Factors Affecting Decline
Several factors have contributed to this species' decline. For one thing, habitat destruction such as logging for rubber plantations has encroached upon the native forest, and while more sustainable forest uses by humans are tolerated well enough, monocultures are of little use to this island endemic and are utilized only infrequently. An increasing human population has resulted in much clear-cutting in the mid-late 20th century, and expansion of military installations in these frontier islands has also resulted in considerable habitat destruction.

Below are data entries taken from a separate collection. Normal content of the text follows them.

Lemma ts_compare_spec (a b : Timestamp) :
  CompareSpec (a = b) (ts_lt a b) (ts_lt b a) (ts_compare a b).
Proof.
  unfold ts_compare, ts_lt.
  destruct (Z.compare_spec (year a) (year b)) as [Hy|Hy|Hy];
    [ | constructor; lia | constructor; lia ].
  destruct (Z.compare_spec (month a) (month b)) as [Hm|Hm|Hm];
    [ | constructor; lia | constructor; lia ].
  destruct (Z.compare_spec (day a) (day b)) as [Hd|Hd|Hd];
    constructor; try lia.
  now apply ts_eq_fields.
Qed.

Lemma ts_lt_irrefl (a : Timestamp) : ~ ts_lt a a.
Proof. unfold ts_lt; lia. Qed.

Lemma ts_lt_trans (a b c : Timestamp) : ts_lt a b -> ts_lt b c -> ts_lt a c.
Proof. unfold ts_lt; lia. Qed.

Lemma ts_eqb_eq (a b : Timestamp) : ts_eqb a b = true <-> a = b.
Proof.
  unfold ts_eqb. destruct (ts_compare_spec a b) as [H|H|H]; split; try easy;
    intros ->; now apply ts_lt_irrefl in H.
Qed.

Lemma ts_eqb_refl (a : Timestamp) : ts_eqb a a = true.
Proof. now apply ts_eqb_eq. Qed.

Lemma ts_eqb_neq (a b : Timestamp) : ts_eqb a b = false <-> a <> b.
Proof.
  rewrite <- ts_eqb_eq. destruct (ts_eqb a b); split; congruence.
Qed.

Lemma ts_leb_le (a b : Timestamp) : ts_leb a b = true <-> ts_le a b.
Proof.
  unfold ts_leb, ts_le. destruct (ts_compare_spec a b) as [H|H|H]; split;
    try easy; auto.
  intros [H'| ->].
  - exfalso. apply (ts_lt_irrefl a). now apply ts_lt_trans with b.
  - now apply ts_lt_irrefl in H.
Qed.

Lemma ts_leb_gt (a b : Timestamp) : ts_leb a b = false <-> ts_lt b a.
Proof.
  unfold ts_leb. destruct (ts_compare_spec a b) as [H|H|H]; split; try easy.
  - intros H'. subst. now apply ts_lt_irrefl in H'.
  - intros H'. exfalso. apply (ts_lt_irrefl a). now apply ts_lt_trans with b.
Qed.

Lemma ts_le_lt_neq (a b : Timestamp) : ts_le a b -> a <> b -> ts_lt a b.
Proof. intros [H | H] Hne; [exact H | contradiction]. Qed.

(** ** Series: lookup, grouping, sorting *)

Lemma loc_In {V : Type} (d : Timestamp) (v : V) (s : Series V) :
  loc d s = Some v -> In (d, v) s.
Proof.
  induction s as [| [k w] s IH]; simpl; [discriminate |].
  destruct (ts_eqb k d) eqn:E.
  - intros [= ->]. apply ts_eqb_eq in E. subst. now left.
  - intros H. right. now apply IH.
Qed.

Lemma loc_None {V : Type} (d : Timestamp) (s : Series V) :
  loc d s = None <-> ~ In d (index s).
Proof.
  induction s as [| [k w] s IH]; simpl; [tauto |].
  destruct (ts_eqb k d) eqn:E.
  - apply ts_eqb_eq in E. split; [discriminate | intros H; exfalso; apply H; now left].
  - apply ts_eqb_neq in E. rewrite IH. tauto.
Qed.

Lemma In_loc {V : Type} (d : Timestamp) (v : V) (s : Series V) :
  NoDup (index s) -> In (d, v) s -> loc d s = Some v.
Proof.
  induction s as [| [k w] s IH]; simpl; [tauto |].
  intros Hnd [H | H].
  - injection H as -> ->. now rewrite ts_eqb_refl.
  - inversion Hnd as [| ? ? Hk Hs]; subst.
    destruct (ts_eqb k d) eqn:E.
    + apply ts_eqb_eq in E. subst. exfalso. apply Hk.
      change d with (fst (d, v)). now apply in_map.
    + now apply IH.
Qed.

Lemma index_contains_In {V : Type} (d : Timestamp) (s : Series V) :
  index_contains d s = true <-> In d (index s).
Proof.
  unfold index_contains. rewrite existsb_exists. split.
  - intros [k [Hk E]]. apply ts_eqb_eq in E. now subst.
  - intros H. exists d. split; [exact H | apply ts_eqb_refl].
Qed.

Lemma loc_add_group (d k : Timestamp) (v : Q) (g : Series Q) :
  loc d (add_group k v g) =
  if ts_eqb k d
  then Some (match loc k g with Some a => a + v | None => 0 + v end)%Q
  else loc d g.
Proof.
  induction g as [| [k' a] g IH]; simpl.
  - destruct (ts_eqb k d); reflexivity.
  - destruct (ts_eqb k k') eqn:E; simpl.
    + apply ts_eqb_eq in E. subst k'. rewrite ts_eqb_refl.
      destruct (ts_eqb k d); reflexivity.
    + assert (E' : ts_eqb k' k = false).
      { apply ts_eqb_neq. apply ts_eqb_neq in E. congruence. }
      rewrite E', IH.
      destruct (ts_eqb k d) eqn:Ed; [| reflexivity].
      apply ts_eqb_eq in Ed. subst d. now rewrite E'.
Qed.

Lemma index_add_group (k : Timestamp) (v : Q) (g : Series Q) :
  index (add_group k v g) =
  if index_contains k g then index g else (index g ++ [k])%list.
Proof.
  unfold index_contains.
  induction g as [| [k' a] g IH]; simpl; [reflexivity |].
  destruct (ts_eqb k k') eqn:E; simpl.
  - apply ts_eqb_eq in E. subst. now rewrite ts_eqb_refl.
  - assert (E' : ts_eqb k' k = false).
    { apply ts_eqb_neq. apply ts_eqb_neq in E. congruence. }
    rewrite E'. simpl. fold (index g). fold (index (add_group k v g)).
    rewrite IH. now destruct (existsb _ (index g)).
Qed.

Also, the Andaman Red-whiskered Bulbul (Pycnonotus jocosus whistleri) was introduced to Camorta by the British; it was later brought to other islands in the Nancowry group by locals, who, like many people elsewhere, consider the Red-whiskered Bulbul a popular pet. The two bulbuls presumably compete for food, nesting locations and other resources, and if the human-assisted P. j. whistleri is not actually displacing H. virescens, being well-established on Katchall, Nancowry, Teressa and Trinkat it is certainly keeping the Nicobar Bulbul's population lower than it could be. On the other hand, there is no reason to suppose that the native species is an inferior competitor; rather the two bulbuls' populations soon seem to reach an equilibrium: on Katchall the Red-whiskered Bulbul was established in the 1910s or so already, and this has not prevented healthy Nicobar Bulbul stocks from persisting on that island to our time.
The Nicobar Islands were hit hard by the 2004 Indian Ocean tsunami, and the central group was perhaps most severely affected, with at least hundreds, maybe thousands of its inhabitants dead. On Katchall there was perhaps the highest loss of life in the entire Nicobars, but this was to catastrophic destruction of settled areas and much of the island's interior forest was not affected. Trinkat was literally torn into three pieces, while on Camorta flooding was extreme in the northern part only. Nancowry on the other hand suffered rather little damage overall. On Teressa, the low-lying plains suffered extensive flooding, bisecting the island in fact, but the remaining forest fragments are mostly confined to the hills and were spared. Bompoka and Tillanchong, though small, are quite steep and consequently were not much affected. Though the effect of the Nicobar Bulbul's population on Trinkat for example might have been devastating, the tsunami is not known to have significantly harmed the overall stocks of the species.